(Stored items)

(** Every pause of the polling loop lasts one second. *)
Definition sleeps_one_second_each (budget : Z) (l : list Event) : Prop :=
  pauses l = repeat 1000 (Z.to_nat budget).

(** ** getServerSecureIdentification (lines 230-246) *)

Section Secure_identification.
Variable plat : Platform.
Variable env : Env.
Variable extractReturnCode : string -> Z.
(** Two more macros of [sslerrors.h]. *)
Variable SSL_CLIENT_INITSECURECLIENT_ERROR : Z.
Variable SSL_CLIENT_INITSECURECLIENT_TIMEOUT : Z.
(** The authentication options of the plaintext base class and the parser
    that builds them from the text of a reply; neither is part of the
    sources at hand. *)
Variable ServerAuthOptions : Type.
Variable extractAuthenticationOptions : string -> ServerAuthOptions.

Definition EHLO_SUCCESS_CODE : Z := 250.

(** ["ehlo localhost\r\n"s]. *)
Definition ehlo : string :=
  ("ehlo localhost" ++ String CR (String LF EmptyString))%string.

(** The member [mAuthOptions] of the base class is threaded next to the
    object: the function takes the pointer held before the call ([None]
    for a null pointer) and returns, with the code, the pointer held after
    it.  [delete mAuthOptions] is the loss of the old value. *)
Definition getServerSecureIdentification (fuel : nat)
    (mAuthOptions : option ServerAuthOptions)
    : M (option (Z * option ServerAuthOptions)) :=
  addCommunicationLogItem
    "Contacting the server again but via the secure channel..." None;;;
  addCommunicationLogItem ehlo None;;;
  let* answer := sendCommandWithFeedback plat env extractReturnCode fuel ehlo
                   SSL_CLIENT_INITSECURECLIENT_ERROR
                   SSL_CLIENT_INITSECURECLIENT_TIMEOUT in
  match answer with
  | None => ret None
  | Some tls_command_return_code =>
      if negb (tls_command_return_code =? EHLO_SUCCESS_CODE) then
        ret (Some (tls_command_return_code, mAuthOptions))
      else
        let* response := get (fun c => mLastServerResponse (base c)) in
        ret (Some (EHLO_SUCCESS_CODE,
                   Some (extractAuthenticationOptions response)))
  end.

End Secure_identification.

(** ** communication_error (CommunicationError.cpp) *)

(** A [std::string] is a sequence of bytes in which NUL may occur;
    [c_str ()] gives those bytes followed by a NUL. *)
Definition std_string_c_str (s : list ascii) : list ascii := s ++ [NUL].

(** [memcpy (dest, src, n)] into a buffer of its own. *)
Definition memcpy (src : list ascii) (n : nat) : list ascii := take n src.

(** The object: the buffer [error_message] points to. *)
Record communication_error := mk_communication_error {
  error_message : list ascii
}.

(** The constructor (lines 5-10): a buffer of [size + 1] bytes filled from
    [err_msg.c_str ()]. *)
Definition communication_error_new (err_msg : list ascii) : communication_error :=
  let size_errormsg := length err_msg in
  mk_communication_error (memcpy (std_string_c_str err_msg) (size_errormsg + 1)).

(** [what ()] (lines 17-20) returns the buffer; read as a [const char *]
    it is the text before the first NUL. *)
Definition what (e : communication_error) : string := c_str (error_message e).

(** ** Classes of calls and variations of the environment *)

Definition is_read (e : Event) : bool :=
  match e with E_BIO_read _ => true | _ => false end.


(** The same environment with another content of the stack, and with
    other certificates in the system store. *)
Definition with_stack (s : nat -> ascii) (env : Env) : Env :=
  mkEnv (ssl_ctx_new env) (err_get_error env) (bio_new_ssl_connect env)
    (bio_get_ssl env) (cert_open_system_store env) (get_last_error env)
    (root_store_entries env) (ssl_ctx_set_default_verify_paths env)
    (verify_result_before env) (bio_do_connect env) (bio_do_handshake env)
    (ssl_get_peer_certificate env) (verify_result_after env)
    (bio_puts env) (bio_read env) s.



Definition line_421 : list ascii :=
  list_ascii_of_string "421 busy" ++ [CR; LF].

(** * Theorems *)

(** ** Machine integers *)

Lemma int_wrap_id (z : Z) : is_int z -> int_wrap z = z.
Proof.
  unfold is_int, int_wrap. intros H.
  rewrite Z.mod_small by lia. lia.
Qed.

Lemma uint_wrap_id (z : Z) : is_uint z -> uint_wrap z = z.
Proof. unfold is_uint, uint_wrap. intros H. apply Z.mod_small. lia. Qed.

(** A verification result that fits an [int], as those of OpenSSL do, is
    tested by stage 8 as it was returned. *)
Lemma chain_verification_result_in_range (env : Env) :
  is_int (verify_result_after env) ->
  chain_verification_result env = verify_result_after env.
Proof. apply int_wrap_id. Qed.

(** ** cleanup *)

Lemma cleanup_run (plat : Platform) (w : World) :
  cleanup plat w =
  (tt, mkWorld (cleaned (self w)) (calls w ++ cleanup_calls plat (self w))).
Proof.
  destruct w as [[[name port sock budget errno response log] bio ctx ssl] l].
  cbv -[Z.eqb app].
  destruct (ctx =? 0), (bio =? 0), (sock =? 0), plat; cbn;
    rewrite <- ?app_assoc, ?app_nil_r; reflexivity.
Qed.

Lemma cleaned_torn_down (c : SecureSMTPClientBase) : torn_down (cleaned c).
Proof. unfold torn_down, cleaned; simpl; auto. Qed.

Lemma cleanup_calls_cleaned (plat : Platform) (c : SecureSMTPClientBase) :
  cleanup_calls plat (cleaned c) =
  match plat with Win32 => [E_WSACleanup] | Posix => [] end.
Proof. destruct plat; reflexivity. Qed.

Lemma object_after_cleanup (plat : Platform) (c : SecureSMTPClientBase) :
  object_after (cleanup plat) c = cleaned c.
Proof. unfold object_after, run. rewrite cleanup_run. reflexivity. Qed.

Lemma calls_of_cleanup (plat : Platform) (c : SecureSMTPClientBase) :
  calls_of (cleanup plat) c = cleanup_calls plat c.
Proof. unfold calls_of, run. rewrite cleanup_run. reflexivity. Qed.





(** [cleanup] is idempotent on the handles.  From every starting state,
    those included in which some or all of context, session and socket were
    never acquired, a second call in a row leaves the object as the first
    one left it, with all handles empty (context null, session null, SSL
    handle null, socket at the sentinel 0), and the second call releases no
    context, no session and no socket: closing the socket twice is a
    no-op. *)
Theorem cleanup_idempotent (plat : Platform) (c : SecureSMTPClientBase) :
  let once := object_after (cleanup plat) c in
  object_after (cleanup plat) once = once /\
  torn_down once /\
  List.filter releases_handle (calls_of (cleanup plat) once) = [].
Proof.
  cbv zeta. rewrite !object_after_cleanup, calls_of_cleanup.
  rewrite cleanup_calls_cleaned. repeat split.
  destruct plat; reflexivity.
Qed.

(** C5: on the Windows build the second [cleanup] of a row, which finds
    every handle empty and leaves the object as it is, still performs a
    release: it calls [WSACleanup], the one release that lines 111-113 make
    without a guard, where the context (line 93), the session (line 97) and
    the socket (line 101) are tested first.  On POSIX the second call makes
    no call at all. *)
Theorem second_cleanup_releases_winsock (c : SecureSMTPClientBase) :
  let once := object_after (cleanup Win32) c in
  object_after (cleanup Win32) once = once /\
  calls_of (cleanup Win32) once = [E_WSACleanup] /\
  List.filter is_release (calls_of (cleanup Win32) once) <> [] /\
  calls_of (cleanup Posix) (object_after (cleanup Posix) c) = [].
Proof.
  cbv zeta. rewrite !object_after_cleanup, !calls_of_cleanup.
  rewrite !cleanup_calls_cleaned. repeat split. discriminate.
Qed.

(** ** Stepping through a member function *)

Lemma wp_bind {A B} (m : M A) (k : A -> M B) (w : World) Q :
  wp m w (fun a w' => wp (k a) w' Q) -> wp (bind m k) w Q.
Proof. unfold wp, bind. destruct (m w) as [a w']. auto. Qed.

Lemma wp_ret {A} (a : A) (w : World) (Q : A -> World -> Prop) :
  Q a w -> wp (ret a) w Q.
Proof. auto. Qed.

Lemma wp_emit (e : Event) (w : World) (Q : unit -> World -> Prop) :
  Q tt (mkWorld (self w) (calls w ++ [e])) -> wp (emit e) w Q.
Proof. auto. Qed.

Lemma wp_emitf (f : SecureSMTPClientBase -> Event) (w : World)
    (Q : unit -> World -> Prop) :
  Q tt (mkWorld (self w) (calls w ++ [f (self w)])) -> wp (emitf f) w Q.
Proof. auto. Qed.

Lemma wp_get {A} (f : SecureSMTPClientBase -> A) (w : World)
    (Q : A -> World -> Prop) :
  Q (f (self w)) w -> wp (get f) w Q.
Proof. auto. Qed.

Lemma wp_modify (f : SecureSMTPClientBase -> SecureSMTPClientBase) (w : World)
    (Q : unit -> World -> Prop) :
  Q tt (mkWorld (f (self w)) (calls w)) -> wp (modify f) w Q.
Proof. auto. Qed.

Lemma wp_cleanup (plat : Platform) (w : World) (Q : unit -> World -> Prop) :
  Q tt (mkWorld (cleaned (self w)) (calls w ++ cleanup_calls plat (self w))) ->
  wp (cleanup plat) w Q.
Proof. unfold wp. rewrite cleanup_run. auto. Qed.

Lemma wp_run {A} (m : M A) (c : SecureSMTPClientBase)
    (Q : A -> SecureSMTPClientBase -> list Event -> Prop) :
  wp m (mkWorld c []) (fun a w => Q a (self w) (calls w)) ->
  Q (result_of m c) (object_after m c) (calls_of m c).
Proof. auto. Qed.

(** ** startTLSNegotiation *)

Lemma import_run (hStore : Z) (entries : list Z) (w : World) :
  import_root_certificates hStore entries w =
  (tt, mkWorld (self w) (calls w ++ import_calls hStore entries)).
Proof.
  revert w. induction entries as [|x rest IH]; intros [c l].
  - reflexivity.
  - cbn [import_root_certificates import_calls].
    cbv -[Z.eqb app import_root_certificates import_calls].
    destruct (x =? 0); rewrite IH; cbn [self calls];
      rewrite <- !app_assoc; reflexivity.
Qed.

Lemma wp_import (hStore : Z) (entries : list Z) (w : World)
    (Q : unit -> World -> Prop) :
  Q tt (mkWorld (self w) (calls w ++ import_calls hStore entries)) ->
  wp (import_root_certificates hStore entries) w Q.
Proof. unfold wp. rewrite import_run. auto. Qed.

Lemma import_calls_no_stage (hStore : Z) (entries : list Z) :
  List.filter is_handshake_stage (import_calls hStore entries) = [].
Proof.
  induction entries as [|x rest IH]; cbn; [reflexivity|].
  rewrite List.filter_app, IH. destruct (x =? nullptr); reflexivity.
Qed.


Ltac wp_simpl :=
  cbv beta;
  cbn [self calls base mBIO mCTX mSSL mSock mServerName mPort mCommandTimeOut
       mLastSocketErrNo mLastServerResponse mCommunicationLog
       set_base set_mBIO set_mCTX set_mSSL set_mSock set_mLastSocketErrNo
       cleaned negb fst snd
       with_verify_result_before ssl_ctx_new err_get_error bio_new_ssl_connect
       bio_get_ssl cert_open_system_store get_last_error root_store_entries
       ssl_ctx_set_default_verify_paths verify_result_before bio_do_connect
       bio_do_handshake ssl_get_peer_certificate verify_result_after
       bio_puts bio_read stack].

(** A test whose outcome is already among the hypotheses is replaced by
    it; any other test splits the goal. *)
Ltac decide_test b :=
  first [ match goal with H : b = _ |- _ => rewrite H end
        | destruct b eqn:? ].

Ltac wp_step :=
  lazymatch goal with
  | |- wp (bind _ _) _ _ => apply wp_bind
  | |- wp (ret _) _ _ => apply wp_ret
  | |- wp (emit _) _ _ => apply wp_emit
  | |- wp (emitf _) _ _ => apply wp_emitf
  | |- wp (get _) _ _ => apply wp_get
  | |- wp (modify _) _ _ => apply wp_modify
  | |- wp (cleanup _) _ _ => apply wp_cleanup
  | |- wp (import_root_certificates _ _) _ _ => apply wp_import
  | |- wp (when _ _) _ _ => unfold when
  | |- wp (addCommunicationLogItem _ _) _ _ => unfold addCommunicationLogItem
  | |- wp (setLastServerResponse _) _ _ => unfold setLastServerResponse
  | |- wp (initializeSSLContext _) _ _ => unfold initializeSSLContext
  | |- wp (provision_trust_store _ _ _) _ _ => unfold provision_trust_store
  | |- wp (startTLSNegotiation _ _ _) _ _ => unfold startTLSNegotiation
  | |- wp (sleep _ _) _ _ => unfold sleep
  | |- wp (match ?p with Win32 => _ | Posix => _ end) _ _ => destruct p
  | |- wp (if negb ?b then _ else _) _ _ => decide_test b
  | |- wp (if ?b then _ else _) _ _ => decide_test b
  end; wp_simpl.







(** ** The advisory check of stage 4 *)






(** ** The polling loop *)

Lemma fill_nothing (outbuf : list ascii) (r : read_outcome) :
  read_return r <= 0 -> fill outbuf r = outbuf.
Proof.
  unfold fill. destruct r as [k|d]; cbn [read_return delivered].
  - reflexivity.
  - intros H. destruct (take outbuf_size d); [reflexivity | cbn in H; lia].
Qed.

---

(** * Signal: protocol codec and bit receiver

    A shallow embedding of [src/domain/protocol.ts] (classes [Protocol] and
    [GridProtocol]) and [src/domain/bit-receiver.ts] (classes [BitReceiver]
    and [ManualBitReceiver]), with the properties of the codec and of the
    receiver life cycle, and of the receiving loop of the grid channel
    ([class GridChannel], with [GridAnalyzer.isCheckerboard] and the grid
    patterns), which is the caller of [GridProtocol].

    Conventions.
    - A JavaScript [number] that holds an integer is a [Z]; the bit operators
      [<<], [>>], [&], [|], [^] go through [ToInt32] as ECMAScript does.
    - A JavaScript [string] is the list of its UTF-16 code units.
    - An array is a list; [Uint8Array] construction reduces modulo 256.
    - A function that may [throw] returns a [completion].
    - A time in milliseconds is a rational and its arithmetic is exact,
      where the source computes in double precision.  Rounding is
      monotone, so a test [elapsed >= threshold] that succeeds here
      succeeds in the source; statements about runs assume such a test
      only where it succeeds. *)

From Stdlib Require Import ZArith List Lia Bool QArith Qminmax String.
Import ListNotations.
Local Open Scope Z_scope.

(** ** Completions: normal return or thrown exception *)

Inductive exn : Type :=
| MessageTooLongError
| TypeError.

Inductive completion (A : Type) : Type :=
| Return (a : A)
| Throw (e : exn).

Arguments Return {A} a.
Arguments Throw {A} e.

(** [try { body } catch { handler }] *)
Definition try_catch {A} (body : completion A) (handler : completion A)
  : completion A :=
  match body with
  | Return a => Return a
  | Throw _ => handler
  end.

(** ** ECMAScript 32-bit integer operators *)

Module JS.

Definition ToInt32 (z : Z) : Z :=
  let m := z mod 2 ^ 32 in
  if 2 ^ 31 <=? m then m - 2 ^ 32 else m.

* * *

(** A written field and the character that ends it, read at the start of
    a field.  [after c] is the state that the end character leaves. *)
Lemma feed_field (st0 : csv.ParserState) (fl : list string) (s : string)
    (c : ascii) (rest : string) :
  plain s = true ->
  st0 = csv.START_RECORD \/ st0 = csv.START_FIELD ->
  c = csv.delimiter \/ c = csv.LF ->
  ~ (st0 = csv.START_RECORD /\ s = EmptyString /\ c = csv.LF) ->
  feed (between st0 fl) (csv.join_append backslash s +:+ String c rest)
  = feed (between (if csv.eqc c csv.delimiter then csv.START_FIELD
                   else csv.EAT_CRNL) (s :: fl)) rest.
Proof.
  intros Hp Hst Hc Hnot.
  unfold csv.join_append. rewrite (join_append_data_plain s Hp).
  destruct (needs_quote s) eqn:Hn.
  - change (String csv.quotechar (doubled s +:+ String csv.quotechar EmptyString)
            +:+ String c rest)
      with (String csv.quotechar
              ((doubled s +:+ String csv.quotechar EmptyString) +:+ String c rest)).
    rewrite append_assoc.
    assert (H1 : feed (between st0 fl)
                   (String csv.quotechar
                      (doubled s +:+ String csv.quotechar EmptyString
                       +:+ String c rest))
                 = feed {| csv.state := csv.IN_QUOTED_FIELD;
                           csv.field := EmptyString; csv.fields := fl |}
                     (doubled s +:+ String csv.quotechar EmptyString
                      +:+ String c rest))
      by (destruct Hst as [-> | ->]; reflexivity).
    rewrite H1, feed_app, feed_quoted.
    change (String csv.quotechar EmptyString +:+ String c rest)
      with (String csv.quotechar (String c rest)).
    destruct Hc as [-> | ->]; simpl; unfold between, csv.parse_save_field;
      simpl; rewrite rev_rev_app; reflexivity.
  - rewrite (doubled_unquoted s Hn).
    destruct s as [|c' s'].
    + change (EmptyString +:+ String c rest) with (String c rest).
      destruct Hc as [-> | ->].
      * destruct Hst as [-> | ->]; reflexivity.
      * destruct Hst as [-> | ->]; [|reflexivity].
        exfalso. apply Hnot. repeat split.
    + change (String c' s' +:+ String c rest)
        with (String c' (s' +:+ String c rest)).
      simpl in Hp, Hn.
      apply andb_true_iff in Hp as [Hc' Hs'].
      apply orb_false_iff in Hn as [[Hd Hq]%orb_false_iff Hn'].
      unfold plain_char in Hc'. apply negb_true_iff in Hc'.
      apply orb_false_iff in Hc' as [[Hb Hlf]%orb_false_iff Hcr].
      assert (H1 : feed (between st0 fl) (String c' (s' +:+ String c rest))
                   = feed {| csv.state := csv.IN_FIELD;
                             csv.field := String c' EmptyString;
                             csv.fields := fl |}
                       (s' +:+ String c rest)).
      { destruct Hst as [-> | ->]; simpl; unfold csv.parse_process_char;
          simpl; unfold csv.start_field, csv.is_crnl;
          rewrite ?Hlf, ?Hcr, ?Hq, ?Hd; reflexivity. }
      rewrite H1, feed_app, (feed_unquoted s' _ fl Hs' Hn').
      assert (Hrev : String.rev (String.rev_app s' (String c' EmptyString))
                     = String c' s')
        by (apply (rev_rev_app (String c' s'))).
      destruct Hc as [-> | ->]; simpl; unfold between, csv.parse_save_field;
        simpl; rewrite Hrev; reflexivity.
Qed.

(TASK): For this task, write out exactly the lines of the entries above, starting at the line with "rewrite append_assoc." and ending at the line with "simpl; unfold csv.parse_process_char;", both included, and no others.

(TASK OUTPUT):
    rewrite append_assoc.
    assert (H1 : feed (between st0 fl)
                   (String csv.quotechar
                      (doubled s +:+ String csv.quotechar EmptyString
                       +:+ String c rest))
                 = feed {| csv.state := csv.IN_QUOTED_FIELD;
                           csv.field := EmptyString; csv.fields := fl |}
                     (doubled s +:+ String csv.quotechar EmptyString
                      +:+ String c rest))
      by (destruct Hst as [-> | ->]; reflexivity).
    rewrite H1, feed_app, feed_quoted.
    change (String csv.quotechar EmptyString +:+ String c rest)
      with (String csv.quotechar (String c rest)).
    destruct Hc as [-> | ->]; simpl; unfold between, csv.parse_save_field;
      simpl; rewrite rev_rev_app; reflexivity.
  - rewrite (doubled_unquoted s Hn).
    destruct s as [|c' s'].
    + change (EmptyString +:+ String c rest) with (String c rest).
      destruct Hc as [-> | ->].
      * destruct Hst as [-> | ->]; reflexivity.
      * destruct Hst as [-> | ->]; [|reflexivity].
        exfalso. apply Hnot. repeat split.
    + change (String c' s' +:+ String c rest)
        with (String c' (s' +:+ String c rest)).
      simpl in Hp, Hn.
      apply andb_true_iff in Hp as [Hc' Hs'].
      apply orb_false_iff in Hn as [[Hd Hq]%orb_false_iff Hn'].
      unfold plain_char in Hc'. apply negb_true_iff in Hc'.
      apply orb_false_iff in Hc' as [[Hb Hlf]%orb_false_iff Hcr].
      assert (H1 : feed (between st0 fl) (String c' (s' +:+ String c rest))
                   = feed {| csv.state := csv.IN_FIELD;
                             csv.field := String c' EmptyString;
                             csv.fields := fl |}
                       (s' +:+ String c rest)).
      { destruct Hst as [-> | ->]; simpl; unfold csv.parse_process_char;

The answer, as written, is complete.